EXERCISE GOAL: Please give an exact transcription of the records shown below.

++++++++++++++++++++

(** C1, as amended: [/login] is the only route that is not gated.  Its
    path operation is entered whatever the request carries as
    credentials.  Every other route -- [/register], [/reset_password],
    [/create_database], [/databases], [/delete_database/{db_name}],
    [/models] and [/ask] -- is gated by the Auth Gateway: when the gateway
    raises, its error (status 401 or 403) is the response, the path
    operation is not entered and the process is as it was; the path
    operation is entered only when the gateway returned a user. *)
Theorem route_gating `{QA : QueryAgent} (p : Process) (r : router.Request) :
  match router.call r with
  | router.POST_login _ => entered p r
  | _ =>
      (forall e,
         authenticate p (router.authorization r) (router.now r) = Raise e ->
         refused p r e /\
         (status_code (router.error_response e) = HTTP_401_UNAUTHORIZED
          \/ status_code (router.error_response e) = HTTP_403_FORBIDDEN))
      /\ (forall user,
            authenticate p (router.authorization r) (router.now r) = Ok user ->
            entered p r)
  end.
Proof.
  assert (forall e,
             router.dependencies (router.call r) = [router.Depends_get_current_user] ->
             authenticate p (router.authorization r) (router.now r) = Raise e ->
             refused p r e /\
             (status_code (router.error_response e) = HTTP_401_UNAUTHORIZED
              \/ status_code (router.error_response e) = HTTP_403_FORBIDDEN)) as Hrefuse.
  { intros e Hdeps Hauth. split; [by apply serve_refused |].
    by destruct (authenticate_error _ _ _ _ Hauth) as (sc & detail & -> & Hsc). }
  assert (forall user,
             authenticate p (router.authorization r) (router.now r) = Ok user ->
             entered p r) as Henter.
  { intros user Hauth. apply serve_entered. right. by exists user. }
  destruct (router.call r) eqn:Hcall;
    try (split; [intros e; by apply Hrefuse | exact Henter]).
  apply serve_entered. left. by rewrite Hcall.
Qed.

(** C1, the claim as the specification states it, refuted: without a
    bearer token neither the delete route nor the ask route enters its
    path operation.  The delete request leaves the database registered,
    which its path operation would have removed; the ask request is not
    answered 200, which its path operation would have been. *)
Lemma delete_and_ask_are_gated :
  (~ entered (QA := fixtures.echo_agent) fixtures.process
       (fixtures.request None (router.DELETE_delete_database "Banco de dados 1"))
   /\ snd (router.serve (QA := fixtures.echo_agent) fixtures.process
             (fixtures.request None (router.DELETE_delete_database "Banco de dados 1")))
      = fixtures.process
   /\ CONNECTION_STRINGS
        (snd (router.path_operation (QA := fixtures.echo_agent) fixtures.process
                (fixtures.request None (router.DELETE_delete_database "Banco de dados 1"))))
      !! "Banco de dados 1" = None)
  /\ (~ entered (QA := fixtures.echo_agent) fixtures.process
         (fixtures.request None (fixtures.ask None))
      /\ status_code
           (fst (router.serve (QA := fixtures.echo_agent) fixtures.process
                   (fixtures.request None (fixtures.ask None))))
         <> HTTP_200_OK
      /\ status_code
           (router.respond (fixtures.ask None)
              (fst (router.path_operation (QA := fixtures.echo_agent) fixtures.process
                      (fixtures.request None (fixtures.ask None)))))
         = HTTP_200_OK).
Proof.
  split; (split; [| split]).
  - unfold entered. intros H.
    apply (f_equal (fun x => status_code (fst x))) in H. vm_compute in H. discriminate.
  - vm_compute. reflexivity.
  - vm_compute. reflexivity.
  - unfold entered. intros H.
    apply (f_equal (fun x => status_code (fst x))) in H. vm_compute in H. discriminate.
  - vm_compute. discriminate.
  - vm_compute. reflexivity.
Qed.

(** ** The API key override of [/ask] *)

Section api_key.
Context `{QA : QueryAgent}.
(** ** [linspace2] (nested in both renderers, lines 234-249 and 537-552) *)

Definition linspace2_delta (val1 val2 : Q) (N : Z) : result Q :=
  let dval := val2 - val1 in
  do q <- Py.div (1 * dval) (inject_Z N);
  do round_pos <- Py.round_neg_log10 q;
  if (round_pos <? 0)%Z then
    let factor := inject_Z (10 ^ Z.abs round_pos) in
    OK (inject_Z (Py.round (2 * dval / inject_Z N / factor)) * factor / 2)
  else
    OK (Py.round_to (2 * dval / inject_Z N) round_pos / 2).

Definition linspace2 (val1 val2 : Q) (N : Z) : result (list Q) :=
  do delta <- linspace2_delta val1 val2 N;
  do q1 <- Py.div val1 delta;
  let new_val1 := Np.ceil q1 * delta in
  do q2 <- Py.div val2 delta;
  let new_val2 := Np.floor q2 * delta in
  do q3 <- Py.div (new_val2 - new_val1) delta;
  let N' := q3 + 1 in
  OK (Np.linspace new_val1 new_val2 N').

(** ** Colour values and the colour argument *)

(** A colour value is a number or a timestamp ([datetime.datetime] /
    [UTCDateTime], here microseconds since the epoch); the items of a
    string are its characters. *)
Inductive colorval : Type :=
| Num (x : Q)
| Stamp (t : Z)
| Chr (c : Ascii.ascii).

(** The [color] argument: a list/tuple, a string, or a bare scalar. *)
Inductive color_arg : Type :=
| CSeq (l : list colorval)
| CStr (s : string)
| CScalar (x : Q).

++++++++++++++++++++

ANSWER TO THIS EXERCISE:
(** C1, as amended: [/login] is the only route that is not gated.  Its
    path operation is entered whatever the request carries as
    credentials.  Every other route -- [/register], [/reset_password],
    [/create_database], [/databases], [/delete_database/{db_name}],
    [/models] and [/ask] -- is gated by the Auth Gateway: when the gateway
    raises, its error (status 401 or 403) is the response, the path
    operation is not entered and the process is as it was; the path
    operation is entered only when the gateway returned a user. *)
Theorem route_gating `{QA : QueryAgent} (p : Process) (r : router.Request) :
  match router.call r with
  | router.POST_login _ => entered p r
  | _ =>
      (forall e,
         authenticate p (router.authorization r) (router.now r) = Raise e ->
         refused p r e /\
         (status_code (router.error_response e) = HTTP_401_UNAUTHORIZED
          \/ status_code (router.error_response e) = HTTP_403_FORBIDDEN))
      /\ (forall user,
            authenticate p (router.authorization r) (router.now r) = Ok user ->
            entered p r)
  end.
Proof.
  assert (forall e,
             router.dependencies (router.call r) = [router.Depends_get_current_user] ->
             authenticate p (router.authorization r) (router.now r) = Raise e ->
             refused p r e /\
             (status_code (router.error_response e) = HTTP_401_UNAUTHORIZED
              \/ status_code (router.error_response e) = HTTP_403_FORBIDDEN)) as Hrefuse.
  { intros e Hdeps Hauth. split; [by apply serve_refused |].
    by destruct (authenticate_error _ _ _ _ Hauth) as (sc & detail & -> & Hsc). }
  assert (forall user,
             authenticate p (router.authorization r) (router.now r) = Ok user ->
             entered p r) as Henter.
  { intros user Hauth. apply serve_entered. right. by exists user. }
  destruct (router.call r) eqn:Hcall;
    try (split; [intros e; by apply Hrefuse | exact Henter]).
  apply serve_entered. left. by rewrite Hcall.
Qed.

(** C1, the claim as the specification states it, refuted: without a
    bearer token neither the delete route nor the ask route enters its
    path operation.  The delete request leaves the database registered,
    which its path operation would have removed; the ask request is not
    answered 200, which its path operation would have been. *)
Lemma delete_and_ask_are_gated :
  (~ entered (QA := fixtures.echo_agent) fixtures.process
       (fixtures.request None (router.DELETE_delete_database "Banco de dados 1"))
   /\ snd (router.serve (QA := fixtures.echo_agent) fixtures.process
             (fixtures.request None (router.DELETE_delete_database "Banco de dados 1")))
      = fixtures.process
   /\ CONNECTION_STRINGS
        (snd (router.path_operation (QA := fixtures.echo_agent) fixtures.process
                (fixtures.request None (router.DELETE_delete_database "Banco de dados 1"))))
      !! "Banco de dados 1" = None)
  /\ (~ entered (QA := fixtures.echo_agent) fixtures.process
         (fixtures.request None (fixtures.ask None))
      /\ status_code
           (fst (router.serve (QA := fixtures.echo_agent) fixtures.process
                   (fixtures.request None (fixtures.ask None))))
         <> HTTP_200_OK
      /\ status_code
           (router.respond (fixtures.ask None)
              (fst (router.path_operation (QA := fixtures.echo_agent) fixtures.process
                      (fixtures.request None (fixtures.ask None)))))
         = HTTP_200_OK).
Proof.
  split; (split; [| split]).
  - unfold entered. intros H.
    apply (f_equal (fun x => status_code (fst x))) in H. vm_compute in H. discriminate.
  - vm_compute. reflexivity.
  - vm_compute. reflexivity.
  - unfold entered. intros H.
    apply (f_equal (fun x => status_code (fst x))) in H. vm_compute in H. discriminate.
  - vm_compute. discriminate.
  - vm_compute. reflexivity.
Qed.

(** ** The API key override of [/ask] *)

Section api_key.
Context `{QA : QueryAgent}.
(** ** [linspace2] (nested in both renderers, lines 234-249 and 537-552) *)

Definition linspace2_delta (val1 val2 : Q) (N : Z) : result Q :=
  let dval := val2 - val1 in
  do q <- Py.div (1 * dval) (inject_Z N);
  do round_pos <- Py.round_neg_log10 q;
  if (round_pos <? 0)%Z then
    let factor := inject_Z (10 ^ Z.abs round_pos) in
    OK (inject_Z (Py.round (2 * dval / inject_Z N / factor)) * factor / 2)
  else
    OK (Py.round_to (2 * dval / inject_Z N) round_pos / 2).

Definition linspace2 (val1 val2 : Q) (N : Z) : result (list Q) :=
  do delta <- linspace2_delta val1 val2 N;
  do q1 <- Py.div val1 delta;
  let new_val1 := Np.ceil q1 * delta in
  do q2 <- Py.div val2 delta;
  let new_val2 := Np.floor q2 * delta in
  do q3 <- Py.div (new_val2 - new_val1) delta;
  let N' := q3 + 1 in
  OK (Np.linspace new_val1 new_val2 N').

(** ** Colour values and the colour argument *)

(** A colour value is a number or a timestamp ([datetime.datetime] /
    [UTCDateTime], here microseconds since the epoch); the items of a
    string are its characters. *)
Inductive colorval : Type :=
| Num (x : Q)
| Stamp (t : Z)
| Chr (c : Ascii.ascii).

(** The [color] argument: a list/tuple, a string, or a bare scalar. *)
Inductive color_arg : Type :=
| CSeq (l : list colorval)
| CStr (s : string)
| CScalar (x : Q).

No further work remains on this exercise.